The Acquisition Warrants also provide as follows: (i) the Acquisition Warrants are exercisable on a cashless basis only; (ii) we have the right to exercise all or any portion of the Acquisition Warrants if at any time following their issuance the closing price of our common stock is greater than or equal to $14.00; and (iii) the holder has the right to sell its Acquisition Warrant back to us on their expiration date in exchange for shares of our common stock having a value equivalent to the value of the Acquisition Warrant at closing, calculated based on a per share price equal to the volume weighted average price of our common stock during the 30 trading days ending on the expiration date (reduced pro rata based on the percentage of the Acquisition Warrant exercised), provided that this right terminates if the closing price of our common stock equals or exceeds $10.1626 for any 20 trading days during a period of 30 consecutive trading days at any time on or prior to the expiration date.

On September 24, 2015, as a condition to closing the Purchase Agreement, we also entered into an Investors Rights Agreement with Sellers providing them with registration rights for the shares of our common stock issuable under the Purchase Agreement (including under the Acquisition Warrants and shares issuable under anti-dilution adjustments) and for certain transfer restrictions on the shares held by Sellers.

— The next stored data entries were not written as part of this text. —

(* ===================================================================== *)
(** ** The trend *)
(* ===================================================================== *)

(** C5, as stated, fails: after a first cycle that recorded 50 and an
    infinite return fare, a cycle that finds 45 and again an infinite return
    fare has an outbound diff of 5, which is positive, and still no
    annotation on the outbound leg, because the return diff is NaN. *)
Lemma trend_per_leg_counterexample :
  let cfg := {| individualDealPrice := VUndefined; totalDealPrice := VUndefined;
                interval := euro 30; oneWay := false;
                isTwilioConfigured := false |} in
  let first := {| trips := [quote (euro 50); quote (VNum Num.Infinity)] |} in
  let second := {| trips := [quote (euro 45); quote (VNum Num.Infinity)] |} in
  let g := final (fetch cfg (Resolved first) initial) in
  let c := classify cfg (extracted cfg second g) in
  rescheduled (trace (fetch cfg (Resolved first) initial)) = true /\
  extraction_succeeds cfg second g /\
  outboundFareDiff c = Num.of_Z 5 /\
  Num.ltb Num.zero (outboundFareDiff c) = true /\
  outboundFareDiffString c = NoAnnotation.
Proof. vm_compute. repeat split; reflexivity. Qed.

(** C5, amended. For each leg the diff is the previous lowest fare minus the
    current one.  When neither leg's diff is NaN, each leg is classified by
    its own diff: positive gives the favourable "down" annotation, negative
    the unfavourable "up" annotation, zero the "no change" annotation.  When
    the diff of either leg is NaN, neither leg has an annotation; an undefined
    previous lowest fare makes that leg's diff NaN, so the first cycle has
    none. *)
Theorem trend_classification cfg g :
  let c := classify cfg g in
  let od := outboundFareDiff c in
  let rd := returnFareDiff c in
  (od = js_sub (prevLowestOutboundFare g) (VNum (lowestOutboundFare c)) /\
   (oneWay cfg = false ->
    rd = js_sub (prevLowestReturnFare g) (VNum (lowestReturnFare c)))) /\
  (diffs_are_numbers od rd = true ->
   (Num.ltb Num.zero od = true ->
    outboundFareDiffString c = Down (Num.abs od)) /\
   (Num.ltb od Num.zero = true ->
    outboundFareDiffString c = Up (Num.abs od)) /\
   (Num.eqb od Num.zero = true -> outboundFareDiffString c = NoChange) /\
   (oneWay cfg = false ->
    (Num.ltb Num.zero rd = true ->
     returnFareDiffString c = Down (Num.abs rd)) /\
    (Num.ltb rd Num.zero = true ->
     returnFareDiffString c = Up (Num.abs rd)) /\
    (Num.eqb rd Num.zero = true -> returnFareDiffString c = NoChange))) /\
  (diffs_are_numbers od rd = false ->
   outboundFareDiffString c = NoAnnotation /\
   returnFareDiffString c = NoAnnotation) /\
  (prevLowestOutboundFare g = VUndefined ->
   od = Num.NaN /\ diffs_are_numbers od rd = false) /\
  (oneWay cfg = false -> prevLowestReturnFare g = VUndefined ->
   rd = Num.NaN /\ diffs_are_numbers od rd = false).
Proof.
  intros c od rd. subst od rd c. unfold classify.
  cbn [outboundFareDiff returnFareDiff lowestOutboundFare lowestReturnFare
       outboundFareDiffString returnFareDiffString].
  set (od := js_sub (prevLowestOutboundFare g) _).
  set (rd := if oneWay cfg then Num.zero else _).
  split; [|split; [|split; [|split]]].
  - split; [reflexivity|]. intros H. subst rd. rewrite H. reflexivity.
  - intros ->. split; [|split; [|split]].
    + intros ->. reflexivity.
    + intros H. destruct (Num.ltb Num.zero od) eqn:E.
      * apply ltb_zero_asym in E. congruence.
      * rewrite H. reflexivity.
    + intros H. destruct (eqb_zero_not_lt od H) as [-> ->]. rewrite H.
      reflexivity.
    + intros Hw. rewrite Hw. cbn [negb]. rewrite andb_true_r.
      split; [|split].
      * intros ->. reflexivity.
      * intros H. destruct (Num.ltb Num.zero rd) eqn:E.
        -- apply ltb_zero_asym in E. congruence.
        -- rewrite H. reflexivity.
      * intros H. destruct (eqb_zero_not_lt rd H) as [-> ->]. rewrite H.
        reflexivity.
  - intros ->. split; reflexivity.
  - intros H. subst od. rewrite H. split; reflexivity.
  - intros Hw H. subst rd. rewrite Hw, H. split; [reflexivity|].
    unfold diffs_are_numbers. cbn. apply andb_false_r.
Qed.

Lemma trend_classification_witness :
  let cfg := {| individualDealPrice := VUndefined; totalDealPrice := VUndefined;
                interval := euro 30; oneWay := false;
                isTwilioConfigured := false |} in
  let g := {| prevLowestOutboundFare := euro 50;
              prevLowestReturnFare := euro 40;
              fares_outbound := [euro 45]; fares_return := [euro 40] |} in
  outboundFareDiffString (classify cfg g) = Down (Num.of_Z 5) /\
  returnFareDiffString (classify cfg g) = NoChange /\
  outboundFareDiffString (classify cfg initial) = NoAnnotation.
Proof.
  intros cfg g.
  destruct (trend_classification cfg g) as (_ & H & _).
  destruct (H eq_refl) as (H1 & _ & _ & H2).
  destruct (H2 eq_refl) as (_ & _ & H3).
  destruct (trend_classification cfg initial) as (_ & _ & H4 & H5 & _).
  destruct (H5 eq_refl) as [_ H6].
  split; [|split].
  - rewrite (H1 eq_refl). vm_compute. reflexivity.
  - exact (H3 eq_refl).
  - exact (proj1 (H4 H6)).
Defined.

On September 24, 2015, concurrently with the closing of the Vegas.com Acquisition, we entered into a Financing Agreement dated as of September 24, 2015 (the “Financing Agreement”) with certain of our subsidiaries as borrowers (together with Remark, the “Borrowers”), certain of our subsidiaries as guarantors (the “Guarantors”), the lenders from time to time party thereto (the “Lenders”) and MGG Investment Group LP, in its capacity as collateral agent and administrative agent for the Lenders (“MGG”), pursuant to which the Lenders extended credit to the Borrowers consisting of a term loan in the aggregate principal amount of $27,500,000 (the “Loan”). The Loan amount outstanding accrues interest at three-month LIBOR plus 10.0% per annum, payable monthly, and the Loan has a maturity date of September 24, 2018. The Financing Agreement and related documents also provide for certain fees payable to the Lenders and for the issuance of the Financing Warrant (as defined below).

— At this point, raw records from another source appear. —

(** * LLM gateway: chat-completion handler, log worker and auto top-up.

    A shallow embedding of [packages/models/src/models.ts] (the gateway's
    chat handler with its helper functions, and the worker with the log
    queue and the auto top-up pass), followed by the properties of the
    specification that were checked against it.

    Conventions of the embedding.
    - A JavaScript [number] is a rational [Q]; [null]/[undefined] at a
      typed position ([number | null], [string | null]) is [None].
    - A value of type [any] (an upstream JSON body, a transformed chunk)
      is a [Json] tree; optional chaining [a?.b?.[0]] is the total
      accessor [get].  Where the source reads a property of a value
      that may be [null], or calls a method that the value may lack,
      the embedding says where it throws ([transformThrows], the [null]
      body of a unary response).
    - Strings are [string]; [length] counts characters as [.length]
      counts UTF-16 units, which agree on the ASCII range the model uses.
    - Where the source reads a value of type [any] at a position it
      declares as [string] or [number], a value of another type is read
      as absent.
    - Sums of token counts are exact.  The sum of costs that the
      worker forms, and its subtraction in the datastore, are
      parameters of the worker, so that their rounding is left open.
    - [Date.now()] is a parameter [now : Z] (milliseconds).
    - Functions imported from other packages (catalog helpers, cache,
      database, tokenizer, [JSON.parse], payment SDK) are parameters;
      the queue helpers of the worker follow the specification.
    - A log row carries the fields the properties read; the tool calls
      of a streamed response are accumulated apart, in [ToolCalls].
    - The filters of the recent-logs view
      ([apps/ui/src/components/activity/recent-logs.tsx]) are embedded
      in [RecentLogs]. *)

From Stdlib Require Import String Ascii List ZArith QArith Qround Lia Bool.
From Stdlib Require Import DecimalString.
Import ListNotations.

On September 24, 2015, we also entered into a Pledge and Security Agreement dated September 24, 2015 (the “Security Agreement”) with the other Borrowers and the Guarantors, for the benefit of MGG, as collateral agent for the Secured Parties referred to therein, to secure the obligations of the Borrowers and the Guarantors under the Financing Agreement. The Security Agreement provides for a first-priority lien on, and security interest in, all assets of Remark Media and our subsidiaries, subject to certain exceptions.

The Financing Agreement and the Security Agreement contain representations, warranties, affirmative and negative covenants (including financial covenants with respect to quarterly EBITDA levels and the value of our assets), events of default, indemnifications and other provisions customary for financings of this type. The occurrence of any event of default under the Financing Agreement may result in the Loan amount outstanding and unpaid interest thereon, becoming immediately due and payable.
 
On September 24, 2015, as a condition to closing the Financing Agreement, we issued to an affiliate of MGG a five-year warrant to purchase 2,580,423 shares of our common stock at an exercise price of $9.00 per share valued at $3.0 million, calculated based on specified valuation principles, subject to certain anti-dilution adjustments (the “Financing Warrant”). The Financing Warrant also provides as follows: (i) the Financing Warrant is exercisable on a cashless basis only; (ii) the number of shares of our common stock issuable upon exercise of the Financing Warrant and the exercise price thereof are subject to anti-

6


dilution protection; (iii) we have the right to exercise all or any portion of the Financing Warrant if at any time following its issuance the closing price of our common stock is greater than or equal to $14.00; (iv) the holder has the right to sell the Financing Warrant back to Remark on its expiration date in exchange for $3.0 million in cash (reduced pro rata based on the percentage of the Financing Warrant exercised).

On September 24, 2015, as a condition to closing the Financing Agreement, we also entered into a Registration Rights Agreement providing the holder of the Financing Warrant with registration rights for the shares of our common stock issuable under the Financing Warrant.

In accordance with our obligations under Nasdaq Listing Rule 5635, we are not permitted to issue any additional shares under the Purchase Agreement, the Acquisition Warrants or the Financing Warrant to the extent that the issuance of such shares, when aggregated together with other issuances in accordance with Nasdaq rules (including the issuance of 2,271,126 shares for the Equity Payment), would exceed 19.9% of the shares outstanding, unless we obtain the approval of our stockholders for issuances in excess of such amount (the “Stockholder Approval”). As a condition to closing the Purchase Agreement, we entered into Voting Agreements with stockholders together holding at least 50.1% of our voting securities outstanding immediately prior to closing, providing for their agreement to vote in favor of the Stockholder Approval. We intend to hold a special meeting of stockholders to seek the Stockholder Approval within 90 days after the closing of the Vegas.com Acquisition.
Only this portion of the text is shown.